Partial AdGuard DNS outage on 29 November 2022
Yesterday, at 18:24 UTC AdGuard DNS experienced a serious outage that affected servers in 3 locations: Miami, New York, and London. During the outage the Internet was effectively broken for all customers connected to these 3 locations. This is about 20% of all AdGuard DNS customers, i.e. over 10 million people experienced issues with the Internet. We are truly sorry for this and we are taking steps to avoid having issues like that in the future.
A number of small mistakes led to this issue. Each of these mistakes alone was not critical and would not lead to any disaster. Unfortunately, together they were just enough.

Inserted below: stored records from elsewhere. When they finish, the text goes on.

(** * V-Qualia lap-time engine: a shallow embedding and its properties

    The C++ engine under [backend/engine] computes with [double].  This
    development reads every [double] as a real number: arithmetic is exact,
    there is no rounding, overflow, infinity or NaN.  Comparisons are the
    decidable comparisons of [R]; [std::sqrt], [std::pow] (positive base) and
    [std::atan2] are the real functions they approximate.  [size_t] indices are
    [nat], [int] values are [Z].

    Exceptions are modelled by an outcome type; loops whose trip count depends
    on real-valued data take a fuel argument and report [OutOfFuel] when it is
    exhausted, so that divergence of the source is visible in the model.

    A [std::vector] is a list: [v[i]] is the total lookup [v !!! i] and an
    assignment to [v[i]] is [<[i := _]>] or [alter]; the statements are about
    states in which every index the engine uses is in range.  Console output
    is left out. *)

From Stdlib Require Import Reals Lra Lia ZArith String.
From stdpp Require Import list.
From Equations Require Import Equations.

Open Scope R_scope.

(** ** Outcomes: normal return, C++ exception, or exhausted fuel *)

Inductive exn : Type :=
| runtime_error (what : string)
| out_of_range (what : string)
| invalid_argument (what : string).

Inductive outcome (A : Type) : Type :=
| Ok (a : A)
| Throw (e : exn)
| OutOfFuel.

Arguments Ok {A} a.
Arguments Throw {A} e.
Arguments OutOfFuel {A}.

Definition obind {A B} (m : outcome A) (k : A -> outcome B) : outcome B :=
  match m with
  | Ok a => k a
  | Throw e => Throw e
  | OutOfFuel => OutOfFuel
  end.

Notation "'do' x <- m ; k" := (obind m (fun x => k))
  (at level 10, x name, m at level 100, k at level 200).
(** * IPv4 subnet calculator: the core of [main.go]

    A shallow embedding of [isValidSubnetMask], [parseSubnetMask] and
    [calculateSubnet], together with the parts of the Go standard library
    they call ([strings], [strconv], [unicode/utf8], [net], [net/netip],
    [fmt]), followed by the properties of the calculator.

    The library functions follow the Go 1.24 sources, the release the
    Dockerfile builds with; there [net.ParseIP] is [netip.ParseAddr]
    restricted to addresses without a zone.

    Conventions.
    - A Go [string] is a sequence of bytes: [string], whose characters are
      the 8-bit [ascii].
    - A Go [byte] is [ascii] as well; arithmetic on it goes through [Z]
      and is truncated to eight bits when the result is stored.
    - Go's [int] is the 64-bit two's-complement integer of the platforms
      the Dockerfiles build for; [uint32] is a [Z] reduced modulo [2^32].
    - A slice ([net.IP], [net.IPMask]) is a [list byte]; the nil slice is
      the empty list.  Indexing a slice out of range panics.
    - A Go function returning [(T, error)] returns a pair whose second
      component is [None] for the nil error. *)

From Stdlib Require Import ZArith List String Ascii Bool Lia.
Import ListNotations.

Local Open Scope string_scope.
Local Open Scope Z_scope.

(** ** Bytes *)

Definition byte := ascii.

Definition Z_of_byte (b : byte) : Z := Z.of_N (N_of_ascii b).

(** The conversion [byte(x)] (also [uint8(x)]): the low eight bits. *)
Definition byte_of_Z (z : Z) : byte := ascii_of_N (Z.to_N (z mod 256)).

Definition byte_eqb (a b : byte) : bool := Z_of_byte a =? Z_of_byte b.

The first mistake was made two days ago when we renewed the TLS certificates for AdGuard DNS. The new certs were RSA and not ECDSA that we always use. The difference might not be obvious even for experienced developers, but it is very important for us. AdGuard DNS is written in Go and in addition to numerous advantages it also imposes some limitations. Initial TLS handshake with RSA is very slow in Go's crypto/tls and this issue is not going to be fixed any time soon. This performance issue mostly affects initial handshakes and not session resumptions so immediately after changing the certificates the CPU load increase was not too huge. But the bomb had been planted and waited for the best moment to detonate.
Note that plain unencrypted DNS is just about 10% of AdGuard DNS traffic. Most of the traffic is different encrypted protocols and performance-wise the heaviest part of any encryption is the handshake.

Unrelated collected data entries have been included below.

(** [execute] returns when no test raises. *)
Lemma execute_total lib self data sep ind :
  no_raise lib self (flatten_dict sep ind data) ->
  exists r, execute lib self data sep ind = Ok r.
Proof.
  intros H. unfold execute.
  destruct (scan_query_total lib self _ (query self) ([], []) H) as [st ->].
  simpl. destruct (set_eqb (fst st) (keys (query self))); eauto.
Qed.

(** C1, with what the code requires.  When no test of a declared
    pattern-key on a flat key raises, [execute] returns; and whenever it
    returns, the result has distinct keys and is the union of the pairs of
    [flatten_dict(data)] that some declared pattern-key selects (the key
    matches its pattern and the value satisfies its operator) if every
    declared pattern-key selected at least one pair, and the empty
    dictionary otherwise.  When nothing is selected at all it returns the
    empty dictionary without raising. *)
Theorem execute_contract lib self data sep ind :
  (no_raise lib self (flatten_dict sep ind data) ->
   exists r, execute lib self data sep ind = Ok r) /\
  (forall r,
      execute lib self data sep ind = Ok r ->
      NoDup (keys r) /\
      (all_found lib self (flatten_dict sep ind data) ->
       forall k v, In (k, v) r <->
                   In (k, v) (flatten_dict sep ind data) /\
                   selected lib self (flatten_dict sep ind data) k) /\
      (~ all_found lib self (flatten_dict sep ind data) -> r = [])) /\
  ((forall q_key q_value k v,
       In (q_key, q_value) (query self) ->
       In (k, v) (flatten_dict sep ind data) ->
       key_test lib self (flatten_dict sep ind data) q_key q_value k
       = Ok false) ->
   execute lib self data sep ind = Ok []).
Proof.
  split; [apply execute_total | split].
  - intros r Hr. now apply execute_returns in Hr.
  - intros Hno.
    destruct (execute_total lib self data sep ind) as [r Hr].
    { intros q_key q_value k v Hq Hk. exists false. exact (Hno _ _ _ _ Hq Hk). }
    rewrite Hr. f_equal.
    destruct (execute_returns _ _ _ _ _ _ Hr) as (_ & _ & Hyes & Hnot).
    destruct r as [|[k v] r']; [reflexivity|].
    apply Hnot. intros Hall.
    destruct (proj1 (Hyes Hall k v) (or_introl eq_refl))
      as [Hin (q_key & q_value & Hq & Hk)].
    rewrite (Hno _ _ _ _ Hq Hin) in Hk. discriminate.
Qed.

Lemma execute_contract_witness :
  exists r,
    execute sample_lib
      {| query := [("a.b.c", QV (VInt 1))];
         support_wildcards := true; support_regex := true |}
      [("a", VDict [("b", VDict [("c", VInt 1)])]);
       ("d", VList [VDict [("e", VInt 2)]; VDict [("f", VInt 3)]])]
      "." default_indicator = Ok r.
Proof.
  apply (proj1 (execute_contract sample_lib
                  {| query := [("a.b.c", QV (VInt 1))];
                     support_wildcards := true; support_regex := true |}
                  [("a", VDict [("b", VDict [("c", VInt 1)])]);
                   ("d", VList [VDict [("e", VInt 2)]; VDict [("f", VInt 3)]])]
                  "." default_indicator)).
  intros q_key q_value k v Hq Hk. simpl in Hq.
  destruct Hq as [Hq|[]]. inversion Hq; subst.
  change (flatten_dict "." default_indicator
            [("a", VDict [("b", VDict [("c", VInt 1)])]);
             ("d", VList [VDict [("e", VInt 2)]; VDict [("f", VInt 3)]])])
    with [("a.b.c", VInt 1); ("d#0.e", VInt 2); ("d#1.f", VInt 3)] in *.
  simpl in Hk. destruct Hk as [Hk|[Hk|[Hk|[]]]]; inversion Hk; subst;
    eexists; reflexivity.
Defined.

(** C1, as stated, fails: the key ['a'] matches the pattern-key ['a$gt']
    and its value ['x'] does not satisfy [> 1], so the claim has [execute]
    return the empty dictionary; the comparison raises [TypeError] and
    [execute] returns nothing. *)
Lemma execute_contract_raises :
  execute sample_lib
    {| query := [("a$gt", QV (VInt 1))];
       support_wildcards := true; support_regex := true |}
    [("a", VStr "x")] "." default_indicator
  = Raise TypeError /\
  ~ (exists r,
       execute sample_lib
         {| query := [("a$gt", QV (VInt 1))];
            support_wildcards := true; support_regex := true |}
         [("a", VStr "x")] "." default_indicator = Ok r).
Proof.
  split; [reflexivity|]. intros [r H]. discriminate H.
Qed.

(** The examples of the specification and of the test suite. *)
Example execute_examples :
  let d := [("a", VDict [("b", VDict [("c", VInt 1)])]);
            ("d", VList [VDict [("e", VInt 2)]; VDict [("f", VInt 3)]])] in
  let run q := execute sample_lib
                 {| query := q; support_wildcards := true;
                    support_regex := true |} d "." default_indicator in
  run [("a.b.c", QV (VInt 1))] = Ok [("a.b.c", VInt 1)] /\
  run [("a.b.c", QV (VInt 1)); ("x.y", QV (VInt 9))] = Ok [] /\
  run [("*", QV (VInt 1))] = Ok [("a.b.c", VInt 1)] /\
  run [("/.*/", QV (VInt 1))] = Ok [("a.b.c", VInt 1)] /\
  run [("d*$ge", QV (VInt 2))] = Ok [("d#0.e", VInt 2); ("d#1.f", VInt 3)] /\
  run [] = Ok [].
Proof. cbv zeta. repeat split; reflexivity. Qed.

Lemma and_then_false m : and_then m (Ok false) <> Ok true.
Proof. destruct m as [[|]|e]; discriminate. Qed.

(** C4, with what the code requires.  For an operator name outside the
    table [operate] returns false without raising; a pattern-key carrying
    such an operator selects no flat key, so a query that declares it never
    returns a non-empty dictionary: whenever [execute] returns, it returns
    the empty one, and it returns when no test of the query raises. *)
Theorem unknown_operator_fails_closed lib self :
  (forall op field data q,
      ~ In op known_operators -> operate lib op field data q = Ok false) /\
  (forall q_key q_value main op data sep ind,
      In (q_key, q_value) (query self) ->
      split_key q_key = Ok (main, op) ->
      ~ In op known_operators ->
      (forall q k,
          key_test lib self (flatten_dict sep ind data) q_key q k <> Ok true) /\
      (forall r, execute lib self data sep ind = Ok r -> r = []) /\
      (no_raise lib self (flatten_dict sep ind data) ->
       execute lib self data sep ind = Ok [])).
Proof.
  assert (Hop : forall op field data q,
             ~ In op known_operators -> operate lib op field data q = Ok false).
  { intros op field data q H. unfold operate.
    rewrite (operator_unknown lib op H). now destruct (dict_get data field). }
  split; [exact Hop|].
  intros q_key q_value main op data sep ind Hq Hs Hun.
  assert (Hkt : forall q k,
             key_test lib self (flatten_dict sep ind data) q_key q k <> Ok true).
  { intros q k. rewrite (key_test_split _ _ _ _ _ _ _ Hs). simpl.
    unfold hit. rewrite Hop by assumption. apply and_then_false. }
  assert (Hret : forall r, execute lib self data sep ind = Ok r -> r = []).
  { intros r Hr.
    destruct (execute_returns _ _ _ _ _ _ Hr) as (_ & _ & _ & Hnot).
    apply Hnot. intros Hall.
    destruct (Hall q_key) as (q & k & v & _ & _ & Hk).
    - change q_key with (fst (q_key, q_value)). now apply in_map.
    - exact (Hkt q k Hk). }
  split; [exact Hkt | split; [exact Hret|]].
  intros Hno. destruct (execute_total _ _ _ _ _ Hno) as [r Hr].
  now rewrite Hr, (Hret r Hr).
Qed.

Lemma unknown_operator_fails_closed_witness :
  execute sample_lib
    {| query := [("a$bogus", QV (VInt 1))];
       support_wildcards := true; support_regex := true |}
    [("a", VInt 1)] "." default_indicator = Ok [].
Proof.
  refine (proj2 (proj2 (proj2 (unknown_operator_fails_closed sample_lib
            {| query := [("a$bogus", QV (VInt 1))];
               support_wildcards := true; support_regex := true |})
            "a$bogus" (QV (VInt 1)) "a" "bogus" [("a", VInt 1)] "."
            default_indicator _ _ _)) _).
  - simpl. now left.
  - reflexivity.
  - simpl. intros H.
    repeat (destruct H as [H|H]; [discriminate H|]). exact H.
  - intros q_key q_value k v Hq Hk. simpl in Hq, Hk.
    destruct Hq as [Hq|[]]. destruct Hk as [Hk|[]].
    inversion Hq; inversion Hk; subst. eexists. reflexivity.
Defined.

(** C4, as stated, fails on its last part: a query that declares an
    unknown operator next to a pattern-key whose comparison raises does not
    return the empty dictionary; [execute] raises. *)
Lemma unknown_operator_raises :
  execute sample_lib
    {| query := [("a$bogus", QV (VInt 1)); ("b$gt", QV (VInt 1))];
       support_wildcards := true; support_regex := true |}
    [("a", VInt 1); ("b", VStr "x")] "." default_indicator
  = Raise TypeError /\
  ~ In "bogus" known_operators /\
  execute sample_lib
    {| query := [("a$bogus", QV (VInt 1)); ("b$gt", QV (VInt 1))];
       support_wildcards := true; support_regex := true |}
    [("a", VInt 1); ("b", VStr "x")] "." default_indicator
  <> Ok [].
Proof.
  split; [reflexivity | split; [|discriminate]].
  simpl. intros H.
  repeat (destruct H as [H|H]; [discriminate H|]). exact H.
Qed.

(** ** The tree store *)

(** C10, with what the code does.  Saving under an id whose entry is a
    non-empty dictionary keeps that entry's [created_at] and
    [cursor_path] (the current time and the empty path where the entry
    has none), keeps its [schema] when none is supplied and takes the
    supplied one otherwise, and replaces [data], [children_field],
    [label_field], [count], [top_labels] and [updated_at].  Saving
    without an id stores the entry under the generated id; saving under
    an id the store has nothing for (no entry, an empty dictionary, or in
    a file store any false value) stores it under that very id; in both
    cases [created_at] is the current time and [cursor_path] is empty.
    When what the store holds under the id is not a dictionary, a
    directory store raises [ValueError] and a file store raises
    [AttributeError] if the value is true.  Apart from the exceptions the
    same holds for a directory store and a file store. *)
Theorem save_tree_frame e is_dir data cf lf schema store :
  (forall t ex,
      dict_get store t = Some (VDict ex) -> ex <> [] ->
      exists meta entry,
        save_tree e is_dir data cf lf (Some t) schema store
        = Ok (meta, dict_set store t (VDict entry)) /\
        dict_get entry "tree_id" = Some (VStr t) /\
        dict_get entry "created_at"
        = Some (get_default ex "created_at" (VStr (utc_now e))) /\
        dict_get entry "cursor_path"
        = Some (get_default ex "cursor_path" (VList [])) /\
        (schema = VNone ->
         dict_get entry "schema" = Some (get_default ex "schema" VNone)) /\
        (schema <> VNone -> dict_get entry "schema" = Some schema) /\
        replaced e data cf lf entry) /\
  (exists meta entry,
      save_tree e is_dir data cf lf None schema store
      = Ok (meta, dict_set store (uuid4 e) (VDict entry)) /\
      dict_get entry "tree_id" = Some (VStr (uuid4 e)) /\
      dict_get entry "created_at" = Some (VStr (utc_now e)) /\
      dict_get entry "cursor_path" = Some (VList []) /\
      dict_get entry "schema" = Some schema /\
      replaced e data cf lf entry) /\
  (forall t,
      dict_get store t = None \/
      dict_get store t = Some (VDict []) \/
      (is_dir = false /\
       exists v, dict_get store t = Some v /\ truthy v = false) ->
      exists meta entry,
        save_tree e is_dir data cf lf (Some t) schema store
        = Ok (meta, dict_set store t (VDict entry)) /\
        dict_get entry "tree_id" = Some (VStr t) /\
        dict_get entry "created_at" = Some (VStr (utc_now e)) /\
        dict_get entry "cursor_path" = Some (VList []) /\
        dict_get entry "schema" = Some schema /\
        replaced e data cf lf entry) /\
  (forall t v,
      dict_get store t = Some v -> is_dict v = false ->
      (is_dir = true ->
       save_tree e is_dir data cf lf (Some t) schema store
       = Raise ValueError) /\
      (is_dir = false -> truthy v = true ->
       save_tree e is_dir data cf lf (Some t) schema store
       = Raise AttributeError)).
Proof.
  assert (New : forall t,
    find_existing is_dir store t = Ok None ->
    exists meta entry,
      save_tree e is_dir data cf lf (Some t) schema store
      = Ok (meta, dict_set store t (VDict entry)) /\
      dict_get entry "tree_id" = Some (VStr t) /\
      dict_get entry "created_at" = Some (VStr (utc_now e)) /\
      dict_get entry "cursor_path" = Some (VList []) /\
      dict_get entry "schema" = Some schema /\
      replaced e data cf lf entry).
  { intros t H. unfold save_tree. rewrite H. simpl.
    do 2 eexists. split; [reflexivity|].
    unfold replaced. repeat split; reflexivity. }
  split; [|split; [|split]].
  - intros t ex Hex Hne.
    unfold save_tree, find_existing. rewrite Hex.
    destruct ex as [|kv ex']; [congruence|].
    set (x := kv :: ex') in *.
    simpl. do 2 eexists. split; [reflexivity|].
    unfold replaced. repeat split; try reflexivity.
    + intros ->. reflexivity.
    + intros Hs. destruct schema; try reflexivity. now elim Hs.
  - unfold save_tree. simpl. do 2 eexists. split; [reflexivity|].
    unfold replaced. repeat split; reflexivity.
  - intros t H. apply New. unfold find_existing.
    destruct H as [-> | [-> | (-> & v & -> & Hv)]]; try reflexivity.
    destruct v as [| | | | |d]; simpl in Hv |- *; try now rewrite Hv.
    + reflexivity.
    + now destruct d.
  - intros t v Hv Hd. unfold save_tree, find_existing. rewrite Hv.
    destruct v; try discriminate; split; intros ->; try reflexivity;
      intros Ht; simpl in Ht |- *; try discriminate; now rewrite ?Ht.
Qed.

The wait was not too long. A day later we rolled out a change to the BGP configuration which was supposed to improve the traffic distribution for a couple of small ISPs. This new configuration shaked things pretty heavily, and the servers in Miami, New York, and London started getting much more traffic.
Read more about BGP and how we use and adjust it in AdGuard DNS.
This change tipped the scales and the RSA bomb has finally detonated, the servers weren't able to handle the increased load and started failing one by one. After 10 minutes we rolled back the routing changes to restore the traffic distribution. To our surprise this has not changed anything, the servers still could not cope with the load and the software was constantly killed & restarted.
We ran into a new problem. Now after a downtime all the DNS clients were trying to establish a new TLS connection and not just resume the existing session. This is exactly the case where RSA certs demonstrate the worst possible performance. On top of that, the increased load is created by millions of Android devices. We noticed that when Android's DoT reconnects to the server after a network change or after recovering from an error, it sends multiple "test" queries right away. These additional queries contribute to the server's load.
At first, we didn't realize where the root issue was. We wrongly thought it was a BGP misconfiguration since this was the thing that triggered the outage. In addition to that after several restarts and chaotic configuration changes we were able to recover London and New York. Reproducing these changes on Miami servers didn't help. This is when we calmed down and carefully inspected the software metrics and only then we identified the real cause of the disaster.
- 18:24 UTC: Miami and New York servers go down due to the increased load.
- 18:45 UTC: BGP configuration has been rolled back but that doesn't help.
- 19:00 UTC: London servers also go down.
- 19:00—20:20 UTC: Chaotic configuration changes. London servers are going down without any obvious reason makes us think that the issue is BGP and maybe the routing is not restored.
- 20:20 UTC: London servers are recovered and operational again. At this point we don't understand what exactly has helped, but we try to reproduce the same configuration changes in other locations.
- 21:00 UTC: New York servers are recovered and operational. We finally realize that the root cause for the issue is the new RSA certs. We start changing the certs back everywhere.
- 21:30 UTC: While ECDSA certs are being prepared, we bring back Miami without DNS-over-TLS for the time being.
- 22:10 UTC: Miami is fully operational again.
In order to prevent this from happening again, we're taking both technical and organizational steps.
- We will be automatically checking the types of certificates and send an alert if the type is not ECDSA.
- Improve the deployments procedure. We could've noticed this issue earlier if we had analyzed the servers CPU graphs immediately after deploying the new certs. This should be done after any deployment even if the changes seem to be minuscule.
- Improve the internal incident response documentation. We are not happy with how the troubleshooting was conducted and it was possible to recover much, much faster.